Instructions to follow
Among the entries below, find each line holding "else" and return it.

══════════

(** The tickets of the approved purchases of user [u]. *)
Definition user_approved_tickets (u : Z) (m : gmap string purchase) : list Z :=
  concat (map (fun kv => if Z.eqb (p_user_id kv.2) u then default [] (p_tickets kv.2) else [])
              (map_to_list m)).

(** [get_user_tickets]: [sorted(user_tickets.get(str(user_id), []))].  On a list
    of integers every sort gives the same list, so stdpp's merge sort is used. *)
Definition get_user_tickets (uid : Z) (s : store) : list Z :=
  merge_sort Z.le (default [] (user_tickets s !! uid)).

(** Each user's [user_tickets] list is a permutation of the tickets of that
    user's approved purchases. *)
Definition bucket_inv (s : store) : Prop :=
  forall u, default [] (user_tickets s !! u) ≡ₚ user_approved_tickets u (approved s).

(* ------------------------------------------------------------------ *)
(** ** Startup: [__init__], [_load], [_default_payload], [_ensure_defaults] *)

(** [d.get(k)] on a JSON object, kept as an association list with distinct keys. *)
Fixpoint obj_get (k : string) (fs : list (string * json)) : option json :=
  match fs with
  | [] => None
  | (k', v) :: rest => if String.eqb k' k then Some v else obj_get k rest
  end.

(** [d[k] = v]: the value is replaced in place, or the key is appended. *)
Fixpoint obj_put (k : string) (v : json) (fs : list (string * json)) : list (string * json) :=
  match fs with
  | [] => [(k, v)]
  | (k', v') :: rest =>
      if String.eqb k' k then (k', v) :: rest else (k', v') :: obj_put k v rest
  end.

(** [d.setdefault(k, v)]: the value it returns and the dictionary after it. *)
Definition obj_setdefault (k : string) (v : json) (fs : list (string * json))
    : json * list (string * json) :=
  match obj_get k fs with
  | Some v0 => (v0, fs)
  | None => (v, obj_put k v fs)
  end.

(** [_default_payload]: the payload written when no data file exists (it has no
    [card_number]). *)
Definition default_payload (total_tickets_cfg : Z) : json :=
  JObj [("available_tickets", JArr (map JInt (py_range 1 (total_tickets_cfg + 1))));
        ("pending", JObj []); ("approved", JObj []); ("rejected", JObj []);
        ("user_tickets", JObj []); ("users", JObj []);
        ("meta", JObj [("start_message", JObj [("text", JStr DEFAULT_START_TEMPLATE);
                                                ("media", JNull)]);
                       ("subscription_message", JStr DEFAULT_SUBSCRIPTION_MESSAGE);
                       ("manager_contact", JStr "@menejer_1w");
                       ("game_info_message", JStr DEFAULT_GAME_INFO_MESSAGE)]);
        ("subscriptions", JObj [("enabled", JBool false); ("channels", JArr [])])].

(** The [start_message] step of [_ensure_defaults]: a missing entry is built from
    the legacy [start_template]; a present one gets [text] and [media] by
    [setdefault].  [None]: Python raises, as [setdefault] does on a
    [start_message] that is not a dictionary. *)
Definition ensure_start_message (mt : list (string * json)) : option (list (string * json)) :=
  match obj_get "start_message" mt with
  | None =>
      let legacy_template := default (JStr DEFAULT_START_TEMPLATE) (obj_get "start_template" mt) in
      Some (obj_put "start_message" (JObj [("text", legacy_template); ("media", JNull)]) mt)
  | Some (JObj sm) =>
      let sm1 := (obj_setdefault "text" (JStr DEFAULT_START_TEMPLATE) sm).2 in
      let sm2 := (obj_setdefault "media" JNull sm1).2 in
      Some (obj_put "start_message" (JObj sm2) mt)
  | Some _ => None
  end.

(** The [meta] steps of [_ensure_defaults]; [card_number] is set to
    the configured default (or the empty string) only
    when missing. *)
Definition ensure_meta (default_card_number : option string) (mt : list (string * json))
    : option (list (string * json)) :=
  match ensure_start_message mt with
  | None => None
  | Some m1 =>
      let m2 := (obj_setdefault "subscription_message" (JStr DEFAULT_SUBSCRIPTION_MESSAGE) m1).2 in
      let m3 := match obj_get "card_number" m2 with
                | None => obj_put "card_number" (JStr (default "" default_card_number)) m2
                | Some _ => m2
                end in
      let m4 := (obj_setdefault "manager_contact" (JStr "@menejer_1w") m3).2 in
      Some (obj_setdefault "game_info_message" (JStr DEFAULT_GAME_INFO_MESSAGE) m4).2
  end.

══════════

Expected answer
  concat (map (fun kv => if Z.eqb (p_user_id kv.2) u then default [] (p_tickets kv.2) else [])
  | (k', v) :: rest => if String.eqb k' k then Some v else obj_get k rest
      if String.eqb k' k then (k', v) :: rest else (k', v') :: obj_put k v rest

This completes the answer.